The Southern rebels met the Union army at Manassas, Virginia not once, but twice, and both meetings proved pivotal to the course of the Civil War. The first time, on July 21, 1861, gave us not only the first battle of the war, but also earned a relatively unproven artillery teacher named Thomas Jackson the soubriquet of Stonewall, as his forces held off repeated union assaults. The stunning violence of First Manassas, also known as First Bull Run, made clear that this was to be no short war, and that the rebels were a force to be reckoned with. The lesson was not apparently learned, since Robert E. Lee managed to defeat the Union army at Manassas again, from August 29-30, 1862, in a battle that would lead to the invasion of the North and, ultimately, to Gettysburg.
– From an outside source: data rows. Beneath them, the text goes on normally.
(* ===== verification/RoomSpec.v ===== *)
(** * Making room for shadow pages (kvm-kmod x86/mmu.c)

    [prepare_zap_oldest_mmu_page] in a loop: pages in use as a root move to the
    head of the list and stay.  The loop ends as soon as there is room beside
    the roots, and only then. *)

From S2P Require Import Prelude MemSlots Spte PteList Rmap ShadowPages ShadowSpec.

(** How many elements at the start of a list satisfy [p]. *)
Fixpoint leading (p : Z -> bool) (l : list Z) : nat :=
  match l with [] => O | a :: l => if p a then S (leading p l) else O end.

Lemma leading_app p l1 l2 : (exists a, a ∈ l1 /\ p a = false) -> leading p (l1 ++ l2) = leading p l1.
Proof.
  induction l1 as [|b l1 IH]; intros (a & Ha & Hp); [by apply not_elem_of_nil in Ha|]. cbn. destruct (p b) eqn:Eb; [|done]. f_equal. apply IH.
  apply elem_of_cons in Ha as [->|Ha]; [congruence|eauto].
Qed.

Lemma leading_le p l : (leading p l <= length l)%nat.
Proof. induction l as [|a l IH]; cbn; [done|]. destruct (p a); lia. Qed.

Lemma leading_ext p q l : (forall a, p a = q a) -> leading p l = leading q l.
Proof. intros H. induction l as [|a l IH]; cbn; [done|]. by rewrite H, IH. Qed.

(** How many satisfy it at all. *)
Definition count (p : Z -> bool) (l : list Z) : nat := length (filter (fun a => p a = true) l).

Lemma count_app p l1 l2 : count p (l1 ++ l2) = (count p l1 + count p l2)%nat.
Proof. unfold count. by rewrite filter_app, length_app. Qed.

Lemma count_one p a : count p [a] = if p a then 1%nat else 0%nat.
Proof. unfold count. rewrite filter_cons. by destruct (p a). Qed.

Lemma count_ext p q l : (forall a, p a = q a) -> count p l = count q l.
Proof. intros H. unfold count. f_equal. apply list_filter_iff. intros a. by rewrite H. Qed.

Lemma count_split p l : (count p l + count (fun a => negb (p a)) l = length l)%nat.
Proof.
  induction l as [|a l IH]; [done|]. change (a :: l) with ([a] ++ l). rewrite !count_app, !count_one. cbn. destruct (p a); cbn; lia.
Qed.

Lemma count_exists p l : count p l <> O -> exists a, a ∈ l /\ p a = true.
Proof.
  unfold count. destruct (filter _ l) as [|a l'] eqn:E; [done|]. intros _. exists a. assert (Ha : a ∈ a :: l') by left. rewrite <- E in Ha. apply list_elem_of_filter in Ha. tauto.
Qed.

(** The page serves as a root. *)
Definition is_root (x : mmu) (spt : Z) : bool :=
  match pages (core x) !! spt with Some sp => negb (root_count sp =? 0) | None => false end.

Definition roots (x : mmu) : nat := count (is_root x) (active_mmu_pages x).

Section room.
  Context (m : shadow_masks).

Lemma marked_root spt x x' b : marked spt x x' -> is_root x' b = is_root x b.
Proof.
  intros [His Hpg]. unfold is_root. destruct (pages (core x') !! b) as [q|] eqn:Eq.
  - destruct (Hpg b q Eq) as (q0 & -> & _ & -> & _). done.
  - destruct (pages (core x) !! b) as [q0|] eqn:Eq0; [|done]. destruct (proj2 (His b)) as [q Eq']; [by eexists|]. congruence.
Qed.

Lemma remove_last l a : NoDup (l ++ [a]) -> remove a (l ++ [a]) = l.
Proof.
  intros (_ & Hd & _)%NoDup_app. assert (Hni : a ∉ l) by (intros Hin; apply (Hd a Hin); left). unfold remove. rewrite filter_app, filter_cons_False by tauto.
  rewrite filter_nil, app_nil_r. clear Hd. induction l as [|b l IH]; [done|]. apply not_elem_of_cons in Hni as [Hne Hni]. rewrite filter_cons_True by congruence. by rewrite IH.
Qed.

(** [cond] only holds above [N] pages. *)
Definition stops_at (cond : mmu -> bool) (mx : Z) (N : nat) : Prop :=
  forall z, counted z -> n_max_mmu_pages z = mx -> (length (active_mmu_pages z) <= N)%nat -> cond z = false.

(** [cond] does not hold when only the roots are left. *)
Lemma zap_while_run cond R mx : (forall y, counted y -> n_max_mmu_pages y = mx -> length (active_mmu_pages y) = R -> cond y = false) ->
  forall fuel x ls l, zapping m x ls l -> counted x -> n_max_mmu_pages x = mx -> roots x = R ->
  (count (fun a => negb (is_root x a)) (active_mmu_pages x) * S (length (active_mmu_pages x)) + leading (is_root x) (reverse (active_mmu_pages x)) < fuel)%nat ->
  exists x' ls' l', zap_while m fuel cond l x = Ok (l', x') /\ zapping m x' ls' l' /\ fewer m (core x) (core x') /\ aside x x' /\
    zapped_obsolete_pages x' = zapped_obsolete_pages x /\ cond x' = false /\ (forall b, is_Some (pages (core x') !! b) <-> is_Some (pages (core x) !! b)) /\
    forall N, stops_at cond mx N -> (N <= length (active_mmu_pages x))%nat -> (N <= length (active_mmu_pages x'))%nat.
Proof.
  intros Hc. induction fuel as [|fuel IH]; intros x ls l Hz Hu Hmx Hr Hf; [lia|]. cbn [zap_while]. rewrite (st_bind_Ok _ _ x x x) by done.
  destruct (cond x) eqn:Ec; [|exists x, ls, l; split; [done|]; split; [done|]; split; [reflexivity|]; split; [reflexivity|done]].
  pose proof (count_split (is_root x) (active_mmu_pages x)) as Hsp. fold (roots x) in Hsp.
  assert (HN : count (fun a => negb (is_root x a)) (active_mmu_pages x) <> O) by (intros E0; rewrite (Hc x Hu Hmx) in Ec; [done|lia]).
  destruct (last (active_mmu_pages x)) as [spt|] eqn:El; [|apply last_None in El; by rewrite El in HN].
  apply last_Some in El as [pre Epre]. assert (Hin : spt ∈ active_mmu_pages x) by (rewrite Epre; set_solver).
  pose proof (zg_tables _ _ _ _ _ Hz) as Htb. destruct (tb_active _ Htb _ Hin) as [sp Esp].
  destruct (zap_step m x ls l spt sp (zapping_any m _ _ _ _ Hz) Hin Esp) as (x' & ls' & E & Hz' & Hf' & Ha' & Hmk & Ez & Eact).
  unfold prepare_zap_oldest_mmu_page. rewrite st_bind_assoc, (st_bind_Ok _ _ x x x) by done. rewrite Epre, last_snoc. set (l' := if root_count sp =? 0 then spt :: remove spt l else remove spt l) in *.
  assert (E' : kvm_mmu_prepare_zap_page m spt l x = Ok ((if root_count sp =? 0 then 1 else 0, l'), x')) by (rewrite E; by destruct (root_count sp =? 0)).
  rewrite st_bind_assoc, (st_bind_Ok _ _ _ _ _ E'). cbn [fst snd]. rewrite (st_bind_Ok _ _ x' (true, l') x') by done.
  pose proof (tb_active_nodup _ Htb) as Hnd. rewrite Epre in Hnd, Eact. rewrite remove_last in Eact by done.
  assert (Hext : forall a, is_root x' a = is_root x a) by (intros a; by apply (marked_root spt)).
  assert (Hrs : is_root x spt = negb (root_count sp =? 0)) by (unfold is_root; by rewrite Esp).
  destruct (IH x' ls' l' Hz' (as_used _ _ Ha' Hu) ltac:(by rewrite (as_max _ _ Ha'))) as (x2 & ls2 & l2 & E2 & Hz2 & Hf2 & Ha2 & Ez2 & Hc2 & His2 & HN2).
  - unfold roots in *. rewrite (count_ext _ _ _ Hext), <- Hr, Epre, count_app, count_one, Hrs, Eact. destruct (root_count sp =? 0); cbn [negb]; [lia|].
    change (spt :: pre) with ([spt] ++ pre). rewrite count_app, count_one, Hrs. destruct (root_count sp =? 0) eqn:E0; cbn; lia.
  - rewrite (count_ext _ (fun a => negb (is_root x a)) _ (fun a => f_equal negb (Hext a))), (leading_ext _ _ _ Hext), Eact. rewrite Epre in Hf, HN.
    rewrite count_app, count_one, Hrs in Hf, HN. rewrite length_app, reverse_snoc in Hf. cbn [length leading] in Hf. rewrite Hrs in Hf.
    destruct (root_count sp =? 0) eqn:E0; cbn [negb] in *.
    + pose proof (leading_le (is_root x) (reverse pre)) as Hle. rewrite length_reverse in Hle. nia.
    + change (spt :: pre) with ([spt] ++ pre). rewrite count_app, count_one, Hrs. cbn [negb]. rewrite reverse_app. change (reverse [spt]) with [spt].
      rewrite leading_app; [rewrite length_app; cbn [length]; nia|]. destruct (count_exists (fun a => negb (is_root x a)) pre ltac:(lia)) as (a & Ha & Hna).
      exists a. split; [by apply elem_of_reverse|by apply negb_true_iff].
  - exists x2, ls2, l2. split; [done|]. split; [done|]. split; [by etrans|]. split; [by etrans|]. split; [congruence|]. split; [done|].
    split; [intros b; by rewrite His2, (proj1 Hmk)|]. intros N Hst HNx. apply HN2; [done|]. destruct (Nat.le_gt_cases (length (active_mmu_pages x)) N) as [Hle|Hgt]; [by rewrite (Hst x Hu Hmx Hle) in Ec|].
    rewrite Eact. rewrite Epre, length_app in Hgt. cbn in Hgt. destruct (root_count sp =? 0); cbn; lia.
Qed.

(** What making room leaves. *)
Record roomier (x x' : mmu) : Prop := {
  rm_fewer : fewer m (core x) (core x');
  rm_aside : aside x x';
  rm_roots spt sp : pages (core x) !! spt = Some sp -> root_count sp <> 0 -> exists sp', pages (core x') !! spt = Some sp' /\ same_page sp sp' /\ root_count sp' = root_count sp
}.

Lemma roomier_refl x : roomier x x.
Proof. split; [reflexivity|reflexivity|]. intros spt sp Esp _. exists sp. by repeat split. Qed.

Lemma set_zapped_nil x : zapped_obsolete_pages x = [] -> set_zapped [] x = x.
Proof. destruct x; cbn. by intros ->. Qed.

(** Pages are freed until [cond] does not hold; the roots stay. *)
Lemma zap_and_commit cond mx fuel x ls : (forall y, counted y -> n_max_mmu_pages y = mx -> length (active_mmu_pages y) = roots x -> cond y = false) ->
  settled m x ls None -> counted x -> n_max_mmu_pages x = mx -> (S (length (active_mmu_pages x)) * S (length (active_mmu_pages x)) <= fuel)%nat ->
  exists x' ls', (l ← zap_while m fuel cond []; kvm_mmu_commit_zap_page l) x = Ok (tt, x') /\ settled m x' ls' None /\ roomier x x' /\
    (exists y, cond y = false /\ counted y /\ n_max_mmu_pages y = mx /\ length (active_mmu_pages x') = length (active_mmu_pages y) /\ (length (active_mmu_pages y) <= length (active_mmu_pages x))%nat) /\
    forall N, stops_at cond mx N -> (N <= length (active_mmu_pages x))%nat -> (N <= length (active_mmu_pages x'))%nat.
Proof.
  intros Hc Hse Hu Hmx Hf. pose proof (count_split (is_root x) (active_mmu_pages x)) as Hsp. pose proof (leading_le (is_root x) (reverse (active_mmu_pages x))) as Hle.
  rewrite length_reverse in Hle.
  destruct (zap_while_run cond (roots x) mx Hc fuel x ls [] (settled_zapping _ _ _ Hse) Hu Hmx eq_refl ltac:(nia)) as (y & lsy & l & E & Hz & Hfy & Ha & Ez & Ecy & His & HN).
  destruct (zapping_commit m y lsy l Hz) as (x' & ls' & E' & Hse' & Hf' & Ha' & Hlast & Hrt). rewrite (st_bind_Ok _ _ _ _ _ E), E'.
  assert (Ez' : zapped_obsolete_pages x' = [] /\ active_mmu_pages x' = active_mmu_pages y).
  { destruct (commit_run m l y lsy (zg_tree _ _ _ _ _ Hz) (zg_tables _ _ _ _ _ Hz) (zg_doomed _ _ _ _ _ Hz)) as (x2 & ls2 & E2 & _ & _ & _ & _ & Eact2 & Ez2 & _).
    assert (x2 = x') as -> by congruence. rewrite Ez2, Ez. split; [apply Hse|done]. }
  destruct Ez' as [Ez' Eact].
  rewrite set_zapped_nil in Hse' by done. exists x', ls'. split; [done|]. split; [done|]. split; [split|split].
  - by etrans.
  - by etrans.
  - intros spt sp Esp Hrc. destruct (proj2 (His spt)) as [q Eq]; [by eexists|]. destruct (fe_pages _ _ _ Hfy spt q Eq) as (q0 & E0 & Hs & Hr).
    assert (q0 = sp) as -> by congruence. exists q. split; [apply Hrt; congruence|done].
  - exists y. split; [done|]. split; [by apply Ha|]. split; [by rewrite (as_max _ _ Ha)|]. split; [by rewrite Eact|apply Ha].
  - rewrite Eact. exact HN.
Qed.

Lemma counted_small x : counted x -> Z.of_nat (length (active_mmu_pages x)) < 2 ^ 32 -> n_used_mmu_pages x = Z.of_nat (length (active_mmu_pages x)).
Proof. intros -> Hl. apply Z.mod_small. lia. Qed.

Lemma make_available_run fuel x ls : settled m x ls None -> counted x -> Z.of_nat (length (active_mmu_pages x)) <= n_max_mmu_pages x < 2 ^ 32 ->
  Z.of_nat (roots x) + KVM_REFILL_PAGES <= n_max_mmu_pages x -> (S (length (active_mmu_pages x)) * S (length (active_mmu_pages x)) <= fuel)%nat ->
  exists x' ls', make_mmu_pages_available m fuel x = Ok (tt, x') /\ settled m x' ls' None /\ roomier x x' /\
    Z.of_nat (length (active_mmu_pages x')) + KVM_MIN_FREE_MMU_PAGES <= n_max_mmu_pages x.
Proof.
  intros Hse Hu Hmx Hr Hf. unfold make_mmu_pages_available. rewrite (st_bind_Ok _ _ x x x) by done. unfold KVM_REFILL_PAGES in Hr.
  assert (Hav : forall y, counted y -> n_max_mmu_pages y = n_max_mmu_pages x -> Z.of_nat (length (active_mmu_pages y)) <= n_max_mmu_pages x ->
    kvm_mmu_available_pages y = n_max_mmu_pages x - Z.of_nat (length (active_mmu_pages y))).
  { intros y Hy Ey Hly. unfold kvm_mmu_available_pages. rewrite Ey, (counted_small y Hy) by lia. destruct (Z.ltb_spec (Z.of_nat (length (active_mmu_pages y))) (n_max_mmu_pages x)); lia. }
  rewrite (Hav x Hu eq_refl) by lia. destruct (Z.leb_spec KVM_MIN_FREE_MMU_PAGES (n_max_mmu_pages x - Z.of_nat (length (active_mmu_pages x)))) as [Hle|_].
  { exists x, ls. split; [done|]. split; [done|]. split; [apply roomier_refl|lia]. }
  destruct (zap_and_commit (fun y => kvm_mmu_available_pages y <? KVM_REFILL_PAGES) (n_max_mmu_pages x) fuel x ls) as (x' & ls' & E & Hse' & Hrm & (y & Hc & Hy & Ey & Hl1 & Hl2) & _); try done.
  { intros y Hy Ey El. rewrite (Hav y Hy Ey) by lia. unfold KVM_REFILL_PAGES. lia. }
  exists x', ls'. split; [done|]. split; [done|]. split; [done|]. rewrite (Hav y Hy Ey) in Hc by lia. unfold KVM_REFILL_PAGES, KVM_MIN_FREE_MMU_PAGES in *. lia.
Qed.

(** [kvm_mmu_change_mmu_pages] ends unless the goal is below the number of
    roots. *)
Lemma change_pages_run fuel goal x ls : settled m x ls None -> counted x -> Z.of_nat (length (active_mmu_pages x)) < 2 ^ 32 -> Z.of_nat (roots x) <= goal ->
  (S (length (active_mmu_pages x)) * S (length (active_mmu_pages x)) <= fuel)%nat ->
  exists x' ls', kvm_mmu_change_mmu_pages m fuel goal x = Ok (tt, set_max goal x') /\ settled m x' ls' None /\ roomier x x' /\
    Z.of_nat (length (active_mmu_pages x')) <= goal.
Proof.
  intros Hse Hu Hl Hr Hf. unfold kvm_mmu_change_mmu_pages. rewrite (st_bind_Ok _ _ x x x) by done. rewrite (counted_small x Hu Hl).
  destruct (Z.ltb_spec goal (Z.of_nat (length (active_mmu_pages x)))) as [Hlt|Hge].
  - destruct (zap_and_commit (fun y => goal <? n_used_mmu_pages y) (n_max_mmu_pages x) fuel x ls) as (x' & ls' & E & Hse' & Hrm & (y & Hc & Hy & Ey & Hl1 & Hl2) & HN); try done.
    { intros y Hy _ El. rewrite (counted_small y Hy), El by lia. lia. }
    rewrite (counted_small y Hy) in Hc by lia. assert (Hu' : counted x') by by apply Hrm.
    assert (Hge : (Z.to_nat goal <= length (active_mmu_pages x'))%nat).
    { apply HN; [|lia]. intros z Hz _ Hlz. rewrite (counted_small z Hz) by lia. lia. }
    assert (Eg : n_used_mmu_pages x' = goal) by (rewrite (counted_small x' Hu'); lia).
    exists x', ls'. split; [|split; [done|]; split; [done|]; lia].
    pose proof E as E1. unfold mbind, st_bind in E1. destruct (zap_while m fuel _ [] x) as [[l z]|] eqn:Ez; [|done].
    rewrite !st_bind_assoc, (st_bind_Ok _ _ _ _ _ Ez), st_bind_assoc, (st_bind_Ok _ _ _ _ _ E1). by rewrite <- Eg.
  - exists x, ls. split; [done|]. split; [done|]. split; [apply roomier_refl|lia].
Qed.

End room.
These two crucial battles are the focus of TalonSoft's Battleground 7: Bull Run. In the GameSpot review of , I went into some detail about the good and bad aspects of the Battleground system, so I won't repeat them here, since the engine, with one small exception, is unchanged. That exception is the calvary charge, which has been eliminated from Bull Run. Since a separate calvary charge phase is not only unnecessary but unduly cumbersome in a computer game, the system is better off without it.
Bull Run offers complete versions of the battles of First and Second Manassas, as well as Blackburn's Ford and Brawner's Mill, for a total of 22 historical and hypothetical Civil War scenarios. Blackburn's Ford is a good little starting battle, which portrays, with one variant version, the Union attack on a key bridge a few days before First Manassas. The first clash of Second Manassas is represented by a pair of Brawner's Farm scenarios, pitting Jackson again a Union division under King. Historically, this was a draw, and it's hard to claim any more than that in these versions.
First Manassas is represented by four variations, mostly in starting time (making for a shorter game in which the fighting starts faster) and unit release, along with a couple of versions of Jackson's "stone wall" defense. Second Manassas has two full-blown versions (again with different start times and unit release) and a series of smaller scenarios representing the thickest action, such as the attack on Jackson's position.
The superior depth in which these battles are rendered will overrule any qualms many gamers will have about system mechanics and game engine quirks.